Ernie Els Saturday Masters Press Conference Transcript
Q. Is nine where you need to be or do you think when everybody is done playing, the numbers are going to be lower coming back to you? How do you feel about sleeping with a 9-under?
ERNIE ELS: Well, obviously, I was trying to get to 10, but, you know, 9-under is pretty good. I don't know what's going to happen. Hopefully, I'll be in with maybe three or four behind going into tomorrow, which is not bad. It all happens on the back nine anyway tomorrow, so even going into the back nine 4 behind tomorrow, I'll still be in with a chance. I've just got to try and plug on, plug away, just take what I get and try and stay focused and positive. Maybe it will come my way this time.
Q. You were 2-over on Thursday when you got to 10 and you pulled off kind of a miracle par and since then you have been 11-under. How much of an effect did that have?

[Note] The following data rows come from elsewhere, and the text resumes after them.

Lemma image_hover_scale_witness :
  Rabs (1.25 - Image.factorTarget (Image.hover Image.init)) <= 0 /\
  Image.meshScale 2 (Image.factorTarget (Image.hover Image.init))
    = (2 * 1.25, 2 * 1.25, 1) /\
  Rabs (vx (Image.meshScale 2 1.25) - 2 * 1.25) <= Rabs 2 * 0.
Proof.
  assert (H : Rabs (1.25 - Image.factorTarget (Image.hover Image.init)) <= 0).
  { cbn [Image.hover Image.hovered Image.factorTarget].
    rewrite Rminus_diag, Rabs_R0. lra. }
  split; [exact H|].
  pose proof (image_hover_scale Image.init 2 1.25 0 H) as (_ & _ & _ & _ & Hs & Hx & _).
  split; [exact Hs | exact Hx].
Defined.

(** C8: whatever the hover factor and the base scale, the mesh scale is
    [scale * f, scale * f, 1]; its z component is 1. *)
Theorem image_meshScale_z (scale f : R) (st : Image.State) :
  Image.meshScale scale f = (scale * f, scale * f, 1) /\
  vz (Image.meshScale scale f) = 1 /\
  vz (Image.meshScale scale (Image.factorTarget st)) = 1.
Proof.
  unfold Image.meshScale, vz; cbn [snd]. repeat split.
Qed.

(** ** The root controller: initial values and event handlers *)

(** C10: before any event both animated values are at their initial values,
    top = 0 and mouse = [0, 0], and are sent nowhere else. *)
Theorem main_initial_values :
  Main.value (Main.top Main.init) = 0 /\
  Main.value (Main.mouse Main.init) = (0, 0) /\
  Main.target (Main.top Main.init) = 0 /\
  Main.target (Main.mouse Main.init) = (0, 0).
Proof. repeat split. Qed.

(** C7: a scroll event with offset [s] sends top to [s]; a pointer move at
    [(x, y)] sends mouse to [(x - innerWidth / 2, y - innerHeight / 2)];
    each handler leaves the other value and both current values alone. *)
Theorem main_event_targets (st : Main.State) (w : Main.Window) (s x y : R) :
  let scrolled := Main.onScroll (Main.mkScrollEvent s) st in
  let moved := Main.onMouseMove w (Main.mkMouseEvent x y) st in
  Main.target (Main.top scrolled) = s /\
  Main.target (Main.mouse moved)
    = (x - Main.innerWidth w / 2, y - Main.innerHeight w / 2) /\
  Main.mouse scrolled = Main.mouse st /\
  Main.top moved = Main.top st /\
  Main.value (Main.top scrolled) = Main.value (Main.top st) /\
  Main.value (Main.mouse moved) = Main.value (Main.mouse st).
Proof.
  cbn [Main.onScroll Main.onMouseMove Main.set_top Main.set_mouse
       Main.top Main.mouse Main.target Main.value
       Main.scrollTop Main.clientX Main.clientY].
  repeat split.
Qed.

(** ** The text layer: when the bitmap is redrawn *)

Lemma draw_fillText (children color : string) (fontSize : R) :
  Text.fillText (Text.draw children color fontSize) = [(children, 1024, 819)].
Proof.
  unfold Text.draw; cbn [Text.fillText].
  replace (1024 - 410 / 2) with 819 by lra. reflexivity.
Qed.

Lemma render_cell (props : TextProps) (size viewport : Size) (cell : Text.Cell) :
  let deps := (t_children props, width size, height size) in
  let out := Text.render props size viewport cell in
  snd out = Some (deps, Text.map_image (fst out)).
Proof.
  unfold Text.render, Text.useMemo.
  destruct cell as [[old cached]|]; [|reflexivity].
  destruct (Text.deps_eq_dec old _) as [->|Hne]; reflexivity.
Qed.

Lemma render_cached (props : TextProps) (size viewport : Size)
  (deps : Text.Deps) (cached : Text.Canvas) :
  deps = (t_children props, width size, height size) ->
  Text.render props size viewport (Some (deps, cached))
  = (Text.mkSprite
       (let scale := if Rlt_dec (height viewport) (width viewport)
                     then width viewport else height viewport in
        (scale, scale, 1))
       (t_position props) (t_opacity props) cached,
     Some (deps, cached)).
Proof.
  intros ->. unfold Text.render, Text.useMemo.
  destruct (Text.deps_eq_dec _ _) as [_|Hne]; [reflexivity | contradiction].
Qed.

ERNIE ELS: That was probably the most important shot of the tournament -- the shot that kept me in the tournament, actually, I should say. I had mud on my ball, in the fairway. I pulled a 5-iron and it just shot straight left off the club face, and I found myself under a tree. I was just about to take an unplayable drop, a penalty drop, and I kind of thought, no, I'll go in there and play it. I actually played it off my knees left-handed and I got it up-and-down. It's a pity that it wasn't on tape somewhere, but that was definitely my best up-and-down ever.
Q. How close did you hit it?
ERNIE ELS: I only hit it -- if you saw it, it was so unplayable, I just advanced it to the edge of the green and I was about 15 feet away and I made that for a par. I'm actually glad you asked me that question, because that definitely kept me in the tournament.
Q. What club did you use there?
ERNIE ELS: I just kind of gripped down on a sand iron, what do you call it, backwards, and got it out there and made a good putt.
Q. What are the conditions like today compared to the first two days?
ERNIE ELS: It's still perfect, really. You know, I've been coming here since 1994, and I tell you, this year, I think the course is -- it's hard to compare it each year. I mean, it's so good every year. But definitely, this year, the greens are unbelievable. They have got a great surface. There's a little bit of moisture in them, still, which is great, otherwise, they would really be tough. It's just wonderful. Just wonderful to play on these kind of greens.
Q. You mentioned out there that you worked hard on your game, maybe too hard in March. Can you expand on that?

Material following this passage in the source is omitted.